Start of Block

(** C13: The metadata quorum, for every Raft engine, storage and encoding, and
    every interleaving of ticks, elections, drains, topic creations and leader
    assignments (whose check and proposal are separate critical sections) and
    stops.  A member's calls to the engine are whole rounds: what a Ready holds
    is stored before its messages leave, then its committed entries are applied,
    then it is advanced; its metadata is the replay of the payloads it
    committed, in order, and is well formed; what it has applied it keeps.  When
    a drain returns no live member has work left.  If the engine gives the
    members one log, as Raft does, a member that committed no fewer commands has
    the other's metadata and the effect of further commands on it: no topic is
    lost or changes its partitions, and after equally many commands both list
    the same topics and leaders.  If moreover the log holds only what was
    proposed, every topic was asked for with these partitions, and every
    partition's leader was assigned to it and is a member. *)
Theorem kraft_metadata_converges `{HR : Raft, HN : !RaftNode, HJ : CommandJSON} (mem : Persister) (ps : list Z) (q0 q : MetadataQuorum) (fl : list command) :
  NewMetadataQuorum mem ps = inr q0 -> rtc q_step (q0, []) (q, fl) ->
  (forall i m, members q !! i = Some m -> member_ok i m (q_log q) /\ metadata_ok (m_state m)) /\
  (forall q' fl' i m, rtc q_step (q, fl) (q', fl') -> members q !! i = Some m -> exists m', members q' !! i = Some m' /\ goes_on m m' /\ topics (m_state m) ⊆ topics (m_state m')) /\
  (forall p q' b, q_processReadyLocked p q = Some (q', b) -> (forall k i m, members q' !! i = Some m -> i ∈ p.2 k) -> forall i m, members q' !! i = Some m -> settled m) /\
  (raft_agrees q -> forall i j mi mj, members q !! i = Some mi -> members q !! j = Some mj -> (length (m_committed mi) <= length (m_committed mj))%nat ->
     (exists rest, m_committed mj = m_committed mi ++ rest /\ m_state mj = replay_log (m_state mi) rest) /\ topics (m_state mi) ⊆ topics (m_state mj) /\
     (length (m_committed mi) = length (m_committed mj) -> ListTopics q i = ListTopics q j /\ forall t p, PartitionLeader q i t p = PartitionLeader q j t p)) /\
  (raft_valid q -> json_reads q -> forall i m, members q !! i = Some m -> explained (fun c => c ∈ proposals q /\ asked q c) (m_state m)).
Proof.
  intros Hnew Hrun. apply new_quorum_ok in Hnew. destruct (q_steps_ok _ _ Hrun Hnew) as [Hsys _]. destruct (Hsys) as (Hok & _ & Hasked). simpl in Hok, Hasked.
  assert (forall i m, members q !! i = Some m -> metadata_ok (m_state m)) as Hmd.
  { intros i m Hm. rewrite (mk_state _ _ _ (Hok i m Hm)). apply replay_log_ok, new_metadata_ok. }
  split_and!.
  - intros i m Hm. split; [by apply Hok|by eapply Hmd].
  - intros q' fl' i m Hr Hm. destruct (q_steps_ok _ _ Hr Hsys) as [_ Ha]. specialize (Ha i). simpl in Ha. rewrite Hm in Ha. destruct (members q' !! i) as [m'|]; [|done]. exists m'.
    split_and!; [done|exact Ha|]. destruct Ha as (rest & _ & -> & _). eapply replay_grows, Hmd, Hm.
  - intros p q' b. apply process_settles.
  - intros Hag i j mi mj Hi Hj Hlen. destruct (agreed_extends q i j mi mj Hok Hag Hi Hj Hlen) as (rest & Hc & Hs). split_and!; [by exists rest|rewrite Hs; eapply replay_grows, Hmd, Hi|].
    intros Heq. assert (m_state mj = m_state mi) as E. { rewrite Hc, length_app in Heq. destruct rest; [done|simpl in Heq; lia]. }
    unfold ListTopics, PartitionLeader. by rewrite Hi, Hj, E.
  - intros Hv Hj i m Hm. destruct (Hok i m Hm) as [_ _ Hc Hs _]. rewrite Hs. apply replay_explained; [|apply new_metadata_ok|apply new_explained].
    intros d c Hd Hdec. rewrite Hc in Hd. apply list_elem_of_omap in Hd as (ent & He & Hp). destruct (Hv i ent d) as (c' & Hc' & Henc); [by eexists|done|done|].
    rewrite (Hj c' d Hc' Henc) in Hdec. injection Hdec as <-. split; [done|]. by eapply Forall_forall.
Qed.

Module KraftDemo.
(** Member 1 leads; it commits what it is given at once and sends it to member 2. *)
#[local] Instance demo_raft : Raft := {|
  RawNode := bool * list Entry * Z; Persister := unit; HardState := unit; Payload := Entry; ConfChange := unit; error := unit;
  IsEmptyHardState := fun _ => true; unmarshalConfChange := fun _ => None; unmarshalConfChangeV2 := fun _ => None;
  SetHardState := fun st _ => (st, None); StorAppend := fun st _ => (st, None) |}.

Definition demo_ready (r : bool * list Entry * Z) : Ready * (bool * list Entry * Z) :=
  (mkReady demo_raft tt r.1.2 (if r.1.1 then (fun e => mkMessage demo_raft 1 2 e) <$> r.1.2 else []) r.1.2, r).

#[local] Instance demo_node : RaftNode := {|
  NewRawNode := fun _ i => Some (bool_decide (i = 1), [], 1); Bootstrap := fun _ r _ => Some r; HasReady := fun _ r => negb (bool_decide (length r.1.2 = O));
  raw_Ready := fun _ r => demo_ready r; raw_Advance := fun _ r _ => (r.1.1, [], r.2);
  raw_Step := fun _ r msg => (r.1.1, r.1.2 ++ [Body msg], r.2); raw_Tick := fun _ r => r; raw_Campaign := fun _ r => (r, None);
  raw_Propose := fun _ r d => ((r.1.1, r.1.2 ++ [mkEntry r.2 EntryNormal d], r.2 + 1), None); ApplyConfChange := fun _ r _ => r; IsLeader := fun _ r => r.1.1 |}.

#[local] Instance demo_json : CommandJSON := {|
  encode c := Some (Kind c :: Partitions c :: Partition c :: Leader c :: ((fun a => Z.of_N (Ascii.N_of_ascii a)) <$> String.list_ascii_of_string (Topic c)));
  decodeCommand d := match d with
    | k :: ps :: p :: l :: t => Some (mkCommand k (String.string_of_list_ascii ((fun z => Ascii.ascii_of_N (Z.to_N z)) <$> t)) ps p l)
    | _ => None end |}.

Definition demo_plan : plan := (9%nat, fun _ => [1; 2]).
Definition d0 : MetadataQuorum := match NewMetadataQuorum tt [2; 1] with inr q => q | inl _ => mkQuorum ∅ [] newInProcTransport 0 0 [] [] end.
Definition create (n : Z) : command := mkCommand cmdCreateTopic "t" n 0 0.
Definition propose_now (q : MetadataQuorum) (c : command) : MetadataQuorum * option (kraft_error unit) := default (q, None) (q_propose demo_plan [1; 2] q c).
Definition d1 : MetadataQuorum := (propose_now d0 (create 3)).1.
Definition d2 : MetadataQuorum := (propose_now d1 (mkCommand cmdAssignLeader "t" 0 1 2)).1.

Lemma demo_run : rtc q_step (d0, []) (d2, []).
Proof.
  eapply rtc_l; [apply (st_create d0 [] [1; 2] false "t" 3 (create 3)); by vm_compute|].
  eapply rtc_l; [apply (st_propose d0 [] (create 3) [] demo_plan [1; 2] d1 None); by vm_compute|].
  eapply rtc_l; [apply (st_assign d1 [] [1; 2] false "t" 1 2 (mkCommand cmdAssignLeader "t" 0 1 2)); by vm_compute|].
  apply rtc_once, (st_propose d1 [] (mkCommand cmdAssignLeader "t" 0 1 2) [] demo_plan [1; 2] d2 None). by vm_compute.
Qed.

Lemma demo_members i : is_Some (members d2 !! i) -> i = 1 \/ i = 2.
Proof.
  assert (dom (members d2) = {[1; 2]}) as H by by vm_compute. rewrite <- elem_of_dom, H. set_solver.
Qed.

Lemma kraft_metadata_converges_witness :
  ListTopics d2 1 = ListTopics d2 2 /\ ListTopics d2 2 = inr [mkTopic "t" 3 {[1 := 2]}] /\
  (forall m, members d2 !! 2 = Some m -> explained (fun c => c ∈ proposals d2 /\ asked d2 c) (m_state m)).
Proof.
  destruct (kraft_metadata_converges (HR := demo_raft) (HN := demo_node) (HJ := demo_json) tt [2; 1] d0 d2 [] ltac:(by vm_compute) demo_run) as (_ & _ & _ & H4 & H5). split_and!.
  - destruct (members d2 !! 1) as [m1|] eqn:E1; [|by vm_compute in E1]. destruct (members d2 !! 2) as [m2|] eqn:E2; [|by vm_compute in E2].
    assert (length (m_committed m1) = length (m_committed m2)) as Hlen. { vm_compute in E1, E2. injection E1 as <-. injection E2 as <-. done. }
    apply (H4 ltac:(intros i j [->| ->]%demo_members [->| ->]%demo_members; left; exists []; by vm_compute) 1 2 m1 m2 E1 E2); [lia|done].
  - by vm_compute.
  - intros m Hm. refine (H5 _ _ 2 m Hm).
    + intros i ent d [->| ->]%demo_members He Hp.
      all: exists (match d with k :: n :: p :: l :: t => mkCommand k "t" n p l | _ => create 0 end).
      all: vm_compute in He; repeat (apply elem_of_cons in He as [->|He]; [vm_compute in Hp; injection Hp as <-; split; [apply (bool_decide_unpack _)|]; by vm_compute|]); by apply not_elem_of_nil in He.
    + intros c d Hc [= <-]. vm_compute in Hc. repeat (apply elem_of_cons in Hc as [->|Hc]; [by vm_compute|]). by apply not_elem_of_nil in Hc.
Defined.

(** Two clients create the same topic with 3 and with 5 partitions.  Both pass
    the check before either proposes, and both are told that they succeeded. *)
Example conflicting_creates_succeed :
  createTopic_check [1; 2] d0 false "t" 3 = inr (create 3) /\ createTopic_check [1; 2] d0 false "t" 5 = inr (create 5) /\
  (propose_now d0 (create 3)).2 = None /\ (propose_now d1 (create 5)).2 = None /\
  ListTopics (propose_now d1 (create 5)).1 1 = inr [mkTopic "t" 3 ∅].
Proof. split_and!; by vm_compute. Qed.

End KraftDemo.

End of Block

• **GOAL OF THE EXERCISE**
Take the lines above from the one containing "m Hm. rewrite" to the one containing "intros Heq. assert" and retype them exactly, both ends included, with nothing added.

• **WRITTEN RESPONSE**
  { intros i m Hm. rewrite (mk_state _ _ _ (Hok i m Hm)). apply replay_log_ok, new_metadata_ok. }
  split_and!.
  - intros i m Hm. split; [by apply Hok|by eapply Hmd].
  - intros q' fl' i m Hr Hm. destruct (q_steps_ok _ _ Hr Hsys) as [_ Ha]. specialize (Ha i). simpl in Ha. rewrite Hm in Ha. destruct (members q' !! i) as [m'|]; [|done]. exists m'.
    split_and!; [done|exact Ha|]. destruct Ha as (rest & _ & -> & _). eapply replay_grows, Hmd, Hm.
  - intros p q' b. apply process_settles.
  - intros Hag i j mi mj Hi Hj Hlen. destruct (agreed_extends q i j mi mj Hok Hag Hi Hj Hlen) as (rest & Hc & Hs). split_and!; [by exists rest|rewrite Hs; eapply replay_grows, Hmd, Hi|].
    intros Heq. assert (m_state mj = m_state mi) as E. { rewrite Hc, length_app in Heq. destruct rest; [done|simpl in Heq; lia]. }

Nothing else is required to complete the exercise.